Published:Saturday | May 9, 2020 | 12:08 AMJudana Murphy/Gleaner Writer
Sharon Carter who lives in St Catherine has been selling in the Metcalfe Market in Annotto Bay, St Mary, for the past 30 years. The area is currently under quarantine as a result of an outbreak of COVID-19 in the community.
Sharon Carter who lives in St Catherine has been selling in the Metcalfe Market in Annotto Bay, St Mary, for the past 30 years.
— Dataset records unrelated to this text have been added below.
(** X16.  When [run] ends, what has been written to the stream of each
    result file is, line for line and in order, the list kept in memory
    for it: available.txt and taken.txt hold the names of their lists,
    invalid.txt and errors.txt one line for each result of theirs. *)
Theorem run_files_match_lists
        (net : list Event -> string -> option string -> FetchOutcome)
        (sched : nat -> nat) (usernames proxies : list string) :
  let w := snd (run net sched usernames proxies) in
  written "available.txt" (trace w) = map name_line (availableList w) /\
  written "taken.txt" (trace w) = map name_line (takenList w) /\
  written "invalid.txt" (trace w) = map invalid_line (invalidList w) /\
  written "errors.txt" (trace w) = map error_line (errorList w).
Proof.
  destruct (run_consistent net sched usernames proxies)
    as [_ [_ [C [D [E [F _]]]]]].
  repeat split; assumption.
Qed.

(** X17.  When [run] ends, every result in the invalid list has
    category invalid and every result in the error list has category
    error. *)
Theorem run_lists_match_categories
        (net : list Event -> string -> option string -> FetchOutcome)
        (sched : nat -> nat) (usernames proxies : list string) :
  let w := snd (run net sched usernames proxies) in
  Forall (fun r => status r = "invalid") (invalidList w) /\
  Forall (fun r => status r = "error") (errorList w).
Proof.
  destruct (run_consistent net sched usernames proxies)
    as [_ [_ [_ [_ [_ [_ [G H]]]]]]].
  split; assumption.
Qed.

(** ** The outbound calls of a run *)

Lemma within_allow {A : Type} (allowed allowed' : Op -> Prop)
      (Q : A -> Prop) (E : JsError -> Prop) (n : nat) (p : Prog A) :
  within allowed Q E n p ->
  (forall op, allowed op -> allowed' op) ->
  within allowed' Q E n p.
Proof.
  intros H Ha; induction H; econstructor; eauto.
Qed.

Lemma within_run_sync {A : Type} (Q : A -> Prop) (E : JsError -> Prop)
      (n : nat) (p : Prog A) (w : World) :
  within any_op Q E n p ->
  within any_op Q E n (fst (run_sync p w)) /\
  fetch_calls (trace (snd (run_sync p w))) = fetch_calls (trace w).
Proof.
  intros H; revert w; induction H; intros w; simpl;
    try (split; [econstructor; eauto|reflexivity]).
  - destruct (IHwithin (apply_op op w)) as [Hk Hn].
    split; [exact Hk|now rewrite Hn, fetch_calls_apply_op].
  - apply H0.
Qed.

Lemma within_resume
      (net : list Event -> string -> option string -> FetchOutcome)
      {A : Type} (Q : A -> Prop) (E : JsError -> Prop)
      (n : nat) (p : Prog A) (w : World) :
  within any_op Q E n p ->
  exists n',
    within any_op Q E n' (fst (resume net p w)) /\
    (fetch_calls (trace (snd (resume net p w))) + n'
     <= fetch_calls (trace w) + n)%nat.
Proof.
  intros H; destruct H.
  - exists n; simpl; split; [now constructor|lia].
  - exists n; simpl; split; [now constructor|lia].
  - exists n.
    destruct (within_run_sync Q E n (Do op k) w
                (within_do _ _ _ _ _ _ H H0)) as [Hk Hn].
    split; [exact Hk|]; change (resume net (Do op k) w)
      with (run_sync (Do op k) w); lia.
  - exists n.
    destruct (within_run_sync Q E n (RotatorCurrent k) w
                (within_current _ _ _ _ _ H)) as [Hk Hn].
    split; [exact Hk|]; change (resume net (RotatorCurrent k) w)
      with (run_sync (RotatorCurrent k) w); lia.
  - exists n; simpl.
    destruct (within_run_sync Q E n (k (net (trace w) name proxy))
                (log (EvFetch name proxy) w) (H _)) as [Hk Hn].
    split; [exact Hk|]; rewrite Hn, fetch_calls_log; simpl; lia.
  - exists n; simpl.
    destruct (within_run_sync Q E n k (log (EvSleep ms) w) H) as [Hk Hn].
    split; [exact Hk|]; rewrite Hn, fetch_calls_log; simpl; lia.
  - exists n; simpl.
    destruct (within_run_sync Q E n k w H) as [Hk Hn].
    split; [exact Hk|]; lia.
Qed.

Section PoolCalls.

Variable net : list Event -> string -> option string -> FetchOutcome.
Variable sched : nat -> nat.

Lemma resume_nth_calls (pool : list (Prog unit)) (b : nat) :
  pool_calls pool b ->
  forall (j : nat) (w : World),
  exists b',
    pool_calls (fst (resume_nth net j pool w)) b' /\
    (fetch_calls (trace (snd (resume_nth net j pool w))) + b'
     <= fetch_calls (trace w) + b)%nat.
Proof.
  induction 1 as [|p n pool b Hp Hpool IH]; intros j w; simpl.
  - exists 0%nat; split; [constructor|lia].
  - destruct (finished p).
    + destruct (IH j w) as [b' [Hb' Hle]].
      destruct (resume_nth net j pool w); simpl in *.
      exists (n + b')%nat; split; [now constructor|lia].
    + destruct j as [|j].
      * destruct (within_resume net _ _ n p w Hp) as [n' [Hn' Hle]].
        destruct (resume net p w); simpl in *.
        exists (n' + b)%nat; split; [now constructor|lia].
      * destruct (IH j w) as [b' [Hb' Hle]].
        destruct (resume_nth net j pool w); simpl in *.
        exists (n + b')%nat; split; [now constructor|lia].
Qed.

Lemma run_pool_calls (fuel : nat) :
  forall (t : nat) (pool : list (Prog unit)) (b : nat) (w : World),
    pool_calls pool b ->
    (fetch_calls (trace (snd (run_pool net sched fuel t pool w)))
     <= fetch_calls (trace w) + b)%nat.
Proof.
  induction fuel as [|fuel IH]; intros t pool b w Hpool; simpl; [lia|].
  destruct (existsb thrown pool); simpl; [lia|].
  unfold pool_step.
  destruct (resume_nth_calls pool b Hpool
              (Nat.modulo (sched t) (unfinished pool)) w)
    as [b' [Hb' Hle]].
  destruct (resume_nth net _ pool w) as [pool' w']; simpl in *.
  specialize (IH (S t) pool' b' w' Hb'); lia.
Qed.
The area is currently under quarantine as a result of an outbreak of COVID-19 in the community.

It was a double whammy of inconvenience for Sharon Carter, a vendor in Metcalfe Market, Annotto Bay.

Carter, who lives in St Catherine, had just recently been relieved of the lockdown in the parish and is now being affected by the quarantine which took effect on Thursday morning in St Mary.

“It appeared very sudden to us, wi never expect it this morning (Thursday),” she said.

“I buy my goods, come inside to sell and this morning, early, we hear of quarantine. They said they are giving us until 11 o’clock to put in our goods inside the market and we are not supposed to go on the street,” the vendor explained.

Carter has been selling in the market for 30 years and it was her usual routine to arrive at the market on a Wednesday night.

“I’m going to sleep right here tonight (Thursday) with my goods. If they say I’m to leave the market, I have friends that I can stay over with but I really don’t want to leave my goods,” she said.

Sonia Tyrell shared a similar dilemma.

Both vendors each spent in excess of $200,000 to purchase goods at the Coronation Market on Wednesday.

“Irish and carrot cyah tek di heat, dem need fresh air so me beg di soldier a bly fi collect some box so me can throw dem out,” said the distraught vendor.

The vendors are not opposed to the quarantine but in the meantime, they are waiting to hear from the Government as to their next move.

They lamented that if no buyers come by on their usual shopping day which is Friday, they will be counting heavy losses.

Another vendor suggested that the Government send a team to value the goods and have them purchased for infirmaries in the parish.

With cookshops closed, Carter said they prepared a meal of roast yam, plantain and saltfish to satisfy their hunger.

More than 40 vendors occupy the market which has been set up with a sanitisation area.